(* ===== verification/StorageTheorems.v ===== *)
(** * Theorems on the storage layouts: chunks, table pages and free space *)

From stdpp Require Import strings.
From S2P Require Import Prelude Bytes Shared Memory AccessTypes DataChunk Fsm Pax ChunkUtils.
From S2P Require Import TableTheorems.

(** ** Table pages *)

(** C24: the layout computed for any columns of 1, 2, 4, 8 and 16 bytes that fit
    a page is sound: every cell of every row below the maximum lies after the
    delete bitmap and inside the page, is aligned to its size, and is apart
    from every other cell; the bitmap has a bit for every row. *)
Theorem pax_layout_correct sizes :
  Forall valid_size sizes → HEADER_SIZE + pads sizes ≤ DB7_PAGE_SIZE → 0 < zsum sizes ≤ DB7_PAGE_SIZE →
  let l := PaxLayout.make sizes in
  (∀ (col : nat) row s, sizes !! col = Some s → 0 ≤ row < PaxLayout.GetMaxRowCount l →
     ∃ o, PaxLayout.CalcOffset l row (Z.of_nat col) = Ret o ∧ bitmap_end sizes ≤ o ∧ o + s ≤ DB7_PAGE_SIZE ∧ o mod s = 0) ∧
  (∀ (col col' : nat) row row' s s' o o', sizes !! col = Some s → sizes !! col' = Some s' →
     0 ≤ row < PaxLayout.GetMaxRowCount l → 0 ≤ row' < PaxLayout.GetMaxRowCount l →
     PaxLayout.CalcOffset l row (Z.of_nat col) = Ret o → PaxLayout.CalcOffset l row' (Z.of_nat col') = Ret o' →
     (col, row) ≠ (col', row') → o + s ≤ o' ∨ o' + s' ≤ o) ∧
  (∀ row, 0 ≤ row < PaxLayout.GetMaxRowCount l → HEADER_SIZE ≤ HEADER_SIZE + row / 8 < bitmap_end sizes).
Proof.
  intros Hv Hp Hz l. destruct (make_ok sizes Hv Hp Hz) as (Hl & Hmax & Hb). fold l in Hl.
  assert (E : PaxLayout.GetMaxRowCount l = max_rows sizes) by (destruct Hl; done). rewrite E. split_and!.
  - intros col row s Hs Hr. destruct (cell_ok sizes l Hl Hmax col row s Hs Hr) as (o & H1 & H2 & H3 & H4 & _). by exists o.
  - intros col col' row row' s s' o o'. apply (cells_disjoint sizes l Hl Hmax).
  - intros row Hr. unfold bitmap_end. pose proof (Z.div_pos row 8). split; [lia|].
    assert (row / 8 < (max_rows sizes + 7) / 8); [|lia]. pose proof (Z.div_mod row 8). pose proof (Z.mod_pos_bound row 8).
    pose proof (Z.div_mod (max_rows sizes + 7) 8). pose proof (Z.mod_pos_bound (max_rows sizes + 7) 8). lia.
Qed.

Definition three_sizes : list Z := [4; 16; 1].

Lemma three_sizes_valid : Forall valid_size three_sizes.
Proof. apply (bool_decide_unpack _). by vm_compute. Qed.

Lemma pax_layout_correct_witness :
  PaxLayout.GetMaxRowCount (PaxLayout.make three_sizes) = 386 ∧
  ∃ o, PaxLayout.CalcOffset (PaxLayout.make three_sizes) 300 1 = Ret o ∧ bitmap_end three_sizes ≤ o ∧ o + 16 ≤ DB7_PAGE_SIZE ∧ o mod 16 = 0.
Proof.
  split; [by vm_compute|]. refine (proj1 (pax_layout_correct three_sizes three_sizes_valid _ _) 1%nat 300 16 _ _).
  - by vm_compute.
  - split; by vm_compute.
  - done.
  - split; by vm_compute.
Defined.

(** C25: the undo delta of an update is exact: [UpdateSingle] leaves the new
    values in the row and the old ones in the delta, so that a reader that
    copies any columns of the row and merges the delta has the row as it was
    before the update. *)
Theorem update_merge_roundtrip s psizes l c delta ids sizes offs total data idx r rids rsizes roffs rtotal :
  layout_ok psizes l → 0 ≤ max_rows psizes → schema_layout s psizes → 0 ≤ idx < max_rows psizes →
  chunk_at s c ids sizes offs total → chunk_at s delta ids sizes offs total → chunk_at s r rids rsizes roffs rtotal →
  ∃ delta' data' r1 r2,
    ChunkUtils.UpdateSingle s l c delta data idx = Ret (delta', data') ∧
    (row_val s psizes l data' idx <$> ids) = vals c offs sizes ∧
    (∀ id, id ∉ ids → row_val s psizes l data' idx id = row_val s psizes l data idx id) ∧
    ChunkUtils.ReadSingleIntoChunk s l r data' idx = Ret r1 ∧ vals r1 roffs rsizes = row_val s psizes l data' idx <$> rids ∧
    ChunkUtils.Merge s r1 delta' = Ret r2 ∧ vals r2 roffs rsizes = row_val s psizes l data idx <$> rids.
Proof.
  intros Hl Hmax Hs Hi Hc Hd Hr.
  destruct (UpdateSingle_ok s psizes l Hl Hmax Hs c delta ids sizes offs total data idx Hc Hd Hi)
    as (delta' & data' & E1 & Hd' & Hv & _ & Hnew & Hf & _).
  destruct (ReadSingleIntoChunk_ok s psizes l Hl Hmax Hs r rids rsizes roffs rtotal data' idx Hr Hi) as (r1 & E2 & Hr1 & Hv1).
  destruct (Merge_ok s r1 rids rsizes roffs rtotal _ _ delta' ids sizes offs total Hr1 Hv1 Hd' Hv) as (r2 & E3 & _ & Hv2).
  assert (Hrest : ∀ id, id ∉ ids → row_val s psizes l data' idx id = row_val s psizes l data idx id) by (intros id Hid; apply Hf; [by left|done]).
  exists delta', data', r1, r2. split_and!; try done. rewrite Hv2. apply list_fmap_ext. intros i id _.
  destruct (decide (id ∈ ids)); [done|by apply Hrest].
Qed.

Lemma update_merge_roundtrip_witness : ∃ offs delta' data' r1 r2,
    ChunkUtils.UpdateSingle demo_schema (Table.Table.layout_ demo_table) (demo_chunk 5) (demo_chunk 0) ∅ 3 = Ret (delta', data') ∧
    ChunkUtils.ReadSingleIntoChunk demo_schema (Table.Table.layout_ demo_table) (demo_chunk 9) data' 3 = Ret r1 ∧
    ChunkUtils.Merge demo_schema r1 delta' = Ret r2 ∧
    vals r2 offs demo_sizes = row_val demo_schema demo_sizes (Table.Table.layout_ demo_table) ∅ 3 <$> [1; 2].
Proof.
  destruct (demo_chunk_at 5) as (o1 & t1 & H1 & _). destruct (demo_chunk_at 0) as (o0 & t0 & H0 & _).
  destruct (demo_chunk_at 9) as (o2 & t2 & H2 & _). destruct demo_layout as (Hl & Hm & E).
  assert (Eo : o0 = o1 ∧ t0 = t1).
  { pose proof (ca_ok _ _ _ _ _ _ H0) as K0. pose proof (ca_ok _ _ _ _ _ _ H1) as K1. split.
    - pose proof (placed_length _ _ _ _ (co_placed _ _ _ _ _ K0)) as L0. pose proof (placed_length _ _ _ _ (co_placed _ _ _ _ _ K1)) as L1.
      cbn in L0, L1. apply list_eq. intros i. destruct (o0 !! i) as [x|] eqn:X, (o1 !! i) as [y|] eqn:Y; [| | |reflexivity].
      + rewrite <- (co_access _ _ _ _ _ K0 i x X), <- (co_access _ _ _ _ _ K1 i y Y).
        apply lookup_lt_Some in X. destruct i as [|[|i]]; [vm_compute; reflexivity|vm_compute; reflexivity|lia].
      + exfalso. apply lookup_lt_Some in X. apply lookup_ge_None in Y. lia.
      + exfalso. apply lookup_lt_Some in Y. apply lookup_ge_None in X. lia.
    - rewrite <- (co_size _ _ _ _ _ K0), <- (co_size _ _ _ _ _ K1). vm_compute. reflexivity. }
  destruct Eo as [-> ->].
  destruct (update_merge_roundtrip demo_schema demo_sizes (Table.Table.layout_ demo_table) (demo_chunk 5) (demo_chunk 0) [1; 2] demo_sizes o1 t1 ∅ 3
    (demo_chunk 9) [1; 2] demo_sizes o2 t2 Hl Hm demo_schema_layout ltac:(rewrite E; lia) H1 H0 H2)
    as (delta' & data' & r1 & r2 & E1 & _ & _ & E2 & _ & E3 & E4).
  exists o2, delta', data', r1, r2. exact (conj E1 (conj E2 (conj E3 E4))).
Defined.

(** ** Data chunks *)

(** A chunk made for any columns gives every column a place of its size
    inside the chunk: [Write] then [Get] finds the bytes written and touches no
    other column; for a column the chunk does not have, [Write] does nothing
    and [Get] throws. *)
Theorem chunk_write_get ids sizes dest :
  Forall valid_size sizes → length sizes = length ids → Forall (λ id, 0 ≤ id < 2 ^ 32) ids →
  Z.of_nat (length ids) ≤ 2000 → NoDup ids →
  ∃ l, DataChunkLayout_make ids sizes = Ret l ∧
    let c := CreateDataChunk l dest in
    Chunk.GetColumnIds c = ids ∧
    (∀ (i : nat) id s v, ids !! i = Some id → sizes !! i = Some s → Z.of_nat (length v) = s →
       let c' := Chunk.Write c id v in
       ∃ o, Chunk.Get c id = Ret o ∧ Chunk.Get c' id = Ret o ∧ o + s ≤ Chunk.GetSize c ∧ read_bytes c' o (length v) = v ∧
         Chunk.GetColumnIds c' = ids ∧
         ∀ (j : nat) id' s', j ≠ i → ids !! j = Some id' → sizes !! j = Some s' →
           ∃ o', Chunk.Get c id' = Ret o' ∧ Chunk.Get c' id' = Ret o' ∧
             read_bytes c' o' (Z.to_nat s') = read_bytes c o' (Z.to_nat s')) ∧
    (∀ id v, id ∉ ids → Chunk.Write c id v = c ∧ ∃ what, Chunk.Get c id = Throw what).
Proof.
  intros Hv Hl Hid Hn Hnd.
  destruct (layout_make_ok ids sizes Hv Hl Hid Hn) as (l & total & E & _ & _ & _ & _ & _ & Hk). exists l. split; [done|].
  intros c. specialize (Hk dest). fold c in Hk. set (offs := field_offsets _ _) in Hk.
  assert (Hlen : Z.of_nat (length ids) < 2 ^ 32) by lia. split_and!.
  - apply (co_ids _ _ _ _ _ Hk).
  - intros i id s v Hi Hs Hlv c'. destruct (chunk_field c ids sizes offs total Hk i id Hi) as (o & s0 & Ho & Hs0).
    assert (Ec : c' = write_bytes c o v) by (apply (Write_ok c ids sizes offs total Hk Hnd i id o v Hi Ho)).
    destruct (write_field c ids sizes offs total Hk Hlen i o s v Ho Hs ltac:(lia)) as (W1 & W2 & W3). rewrite <- Ec in W1, W2, W3.
    destruct (placed_lookup _ _ _ _ _ _ _ (co_placed _ _ _ _ _ Hk) Ho Hs) as (_ & _ & P3 & _).
    exists o. split_and!.
    + by apply (ChunkGet_ok c ids sizes offs total Hk Hnd i).
    + by apply (ChunkGet_ok c' ids sizes offs total W1 Hnd i).
    + rewrite (co_size _ _ _ _ _ Hk). lia.
    + done.
    + apply (co_ids _ _ _ _ _ W1).
    + intros j id' s' Hj Hid' Hs'. destruct (chunk_field c ids sizes offs total Hk j id' Hid') as (o' & s1 & Ho' & Hs1).
      exists o'. split_and!; [by apply (ChunkGet_ok c ids sizes offs total Hk Hnd j)|by apply (ChunkGet_ok c' ids sizes offs total W1 Hnd j)|].
      by apply (W3 j).
  - intros id v Hid'. split; [|destruct (Get_missing c ids sizes offs total Hk id Hid') as [w Hw]; by exists w].
    unfold Chunk.Write. rewrite (co_ids _ _ _ _ _ Hk).
    assert (En : ∀ k l, id ∉ l → Chunk.find_column l k id = None); [|by rewrite En].
    clear. intros k l; revert k; induction l as [|x l IH]; intros k Hn; cbn; [done|].
    apply not_elem_of_cons in Hn as [Hx Hn]. rewrite (proj2 (Z.eqb_neq x id)); [by apply IH|congruence].
Qed.

Lemma chunk_write_get_witness : ∃ l, DataChunkLayout_make [7; 9; 11] three_sizes = Ret l ∧
  (∀ v, Z.of_nat (length v) = 16 → ∃ o, Chunk.Get (Chunk.Write (CreateDataChunk l ∅) 9 v) 9 = Ret o ∧
     read_bytes (Chunk.Write (CreateDataChunk l ∅) 9 v) o (length v) = v) ∧
  ∃ what, Chunk.Get (CreateDataChunk l ∅) 8 = Throw what.
Proof.
  destruct (chunk_write_get [7; 9; 11] three_sizes ∅ three_sizes_valid) as (l & E & _ & H1 & H2).
  - done.
  - repeat (apply Forall_cons; split; [lia|]). constructor.
  - cbn. lia.
  - apply (bool_decide_unpack _). by vm_compute.
  - exists l. split; [exact E|]. split.
    + intros v Hv. destruct (H1 1%nat 9 16 v eq_refl eq_refl Hv) as (o & _ & G1 & _ & G2 & _). exists o. exact (conj G1 G2).
    + apply (H2 8 []). apply (bool_decide_unpack _). by vm_compute.
Defined.

(** ** Where rows go *)

(** The rows of a table among the requests to the free space manager (marked
    [true]; the others are of other tables) that went to page [p]. *)
Definition rows_on (p : Z) (pages : list Z) (reqs : list (bool * Z)) : Z :=
  zsum (zip_with (λ q r, if r.1 && (q =? p) then 1 else 0) pages reqs).

Lemma rows_space p pages reqs c :
  0 ≤ c → Forall (λ r, 0 ≤ r.2 ∧ (r.1 = true → c ≤ r.2)) reqs →
  0 ≤ rows_on p pages reqs ∧ rows_on p pages reqs * c ≤ space_on p pages (reqs.*2).
Proof.
  intros Hc H. revert pages; induction H as [|[mine z] reqs [Hz Hm] _ IH]; intros [|q pages]; try (cbn; lia).
  destruct (IH pages) as [I1 I2]. unfold rows_on in *. cbn [zip_with fmap list_fmap fst snd] in *. rewrite zsum_cons, space_on_cons.
  destruct mine; cbn [andb]; destruct (q =? p); cbn in *; specialize (Hm eq_refl) || clear Hm; lia.
Qed.

(** The page the space manager picks for a row is never full: among any
    requests of any tables, fewer rows of a table than its pages can hold go to
    one page, so that the assertion of [IncrementHeaderCount] holds for each of
    them. *)
Theorem insert_never_overfills sizes reqs p data :
  Forall valid_size sizes → sizes ≠ [] → zsum sizes ≤ 1100 →
  Forall (λ r, 0 ≤ r.2 ≤ PAYLOAD_SIZE ∧ (r.1 = true → row_chunk_size sizes ≤ r.2)) reqs →
  1 + Z.of_nat (length reqs) < 2 ^ 32 → mem_ok data →
  let pages := (FreeSpaceManager.GetAll FreeSpaceManager.init (reqs.*2)).1 in
  rows_on p pages reqs < PaxLayout.GetMaxRowCount (PaxLayout.make sizes) ∧
  (PaxLayout.header_count data < rows_on p pages reqs →
   ∃ data', PaxLayout.IncrementHeaderCount (PaxLayout.make sizes) data 1 = Ret (data', PaxLayout.header_count data) ∧
     PaxLayout.header_count data' = PaxLayout.header_count data + 1).
Proof.
  intros Hv Hne Hz Hr Hn Hmem pages. destruct (sizes_nonneg sizes Hv) as [Hs Hp].
  assert (Hc : 0 ≤ row_chunk_size sizes) by (unfold row_chunk_size; lia).
  destruct (rows_space p pages reqs (row_chunk_size sizes) Hc) as [R1 R2].
  { eapply Forall_impl; [exact Hr|]. cbn. intros r [[? ?] ?]. done. }
  assert (Hsp : space_on p pages (reqs.*2) ≤ PAYLOAD_SIZE).
  { transitivity (capacity FreeSpaceManager.init p).
    - apply GetAll_space; rewrite ?length_fmap; [|unfold FreeSpaceManager.init, PAYLOAD_SIZE, DB7_PAGE_SIZE, HEADER_SIZE; cbn; lia|cbn; lia|cbn; lia].
      apply Forall_fmap. eapply Forall_impl; [exact Hr|]. cbn. tauto.
    - unfold capacity. cbn. destruct (p =? 1), (1 <? p); unfold PAYLOAD_SIZE, DB7_PAGE_SIZE, HEADER_SIZE; lia. }
  assert (Hmax : rows_on p pages reqs < max_rows sizes).
  { apply (rows_below_max sizes (row_chunk_size sizes)); [done|done|done|lia|done|]. lia. }
  assert (Hz1 : 1 ≤ zsum sizes ∧ pads sizes ≤ zsum sizes).
  { destruct Hv as [|x l Hx Hl]; [done|]. destruct (sizes_nonneg l Hl) as [? _]. destruct (valid_size_pow2 x Hx) as (_ & _ & _ & ?).
    rewrite pads_cons, zsum_cons. split; [lia|].
    assert (Hpl : pads l ≤ zsum l); [|lia]. clear -Hl. induction Hl as [|y l Hy _ IH]; [cbn; lia|]. rewrite pads_cons, zsum_cons. lia. }
  destruct (make_ok sizes Hv) as (Hl & Hm0 & Hb); [unfold HEADER_SIZE, DB7_PAGE_SIZE; lia|unfold DB7_PAGE_SIZE; lia|].
  assert (E : PaxLayout.GetMaxRowCount (PaxLayout.make sizes) = max_rows sizes) by (destruct Hl; done).
  split; [by rewrite E|]. intros Hcount. pose proof (load_range 4 data 0 Hmem) as Hld. fold (PaxLayout.header_count data) in Hld.
  unfold PaxLayout.IncrementHeaderCount. cbv zeta. unfold PaxLayout.GetMaxRowCount in E.
  assert (Hbig : max_rows sizes ≤ 65504).
  { unfold max_rows, DB7_PAGE_SIZE, HEADER_SIZE. apply Z.div_le_upper_bound; [lia|]. nia. }
  rewrite (wrap_small 32) by lia.
  assert (Eh : PaxLayout.header_count (store 4 data 0 (PaxLayout.header_count data + 1)) = PaxLayout.header_count data + 1).
  { unfold PaxLayout.header_count at 1. rewrite load_store_same. apply Z.mod_small. change (256 ^ Z.of_nat 4) with (2 ^ 32). lia. }
  rewrite DB7_ASSERT_true, bind_Ret by (rewrite Eh, E; apply Z.ltb_lt; lia). eexists. split; [done|exact Eh].
Qed.

Lemma insert_never_overfills_witness :
  let reqs := replicate 300 (true, 50) in
  rows_on 1 (FreeSpaceManager.GetAll FreeSpaceManager.init (reqs.*2)).1 reqs = 163 ∧
  rows_on 1 (FreeSpaceManager.GetAll FreeSpaceManager.init (reqs.*2)).1 reqs < PaxLayout.GetMaxRowCount (PaxLayout.make three_sizes).
Proof.
  intros reqs. split; [by vm_compute|].
  refine (proj1 (insert_never_overfills three_sizes reqs 1 ∅ three_sizes_valid _ _ _ _ mem_ok_empty)).
  - done.
  - by vm_compute.
  - apply (bool_decide_unpack _). by vm_compute.
  - by vm_compute.
Defined.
......
Task brief: Please copy, word for word, every line from the first line of the records through the line containing "a page is sound: every", with both of those lines included and nothing else.

Solution to this exercise:
(* ===== verification/StorageTheorems.v ===== *)
(** * Theorems on the storage layouts: chunks, table pages and free space *)

From stdpp Require Import strings.
From S2P Require Import Prelude Bytes Shared Memory AccessTypes DataChunk Fsm Pax ChunkUtils.
From S2P Require Import TableTheorems.

(** ** Table pages *)

(** C24: the layout computed for any columns of 1, 2, 4, 8 and 16 bytes that fit
    a page is sound: every cell of every row below the maximum lies after the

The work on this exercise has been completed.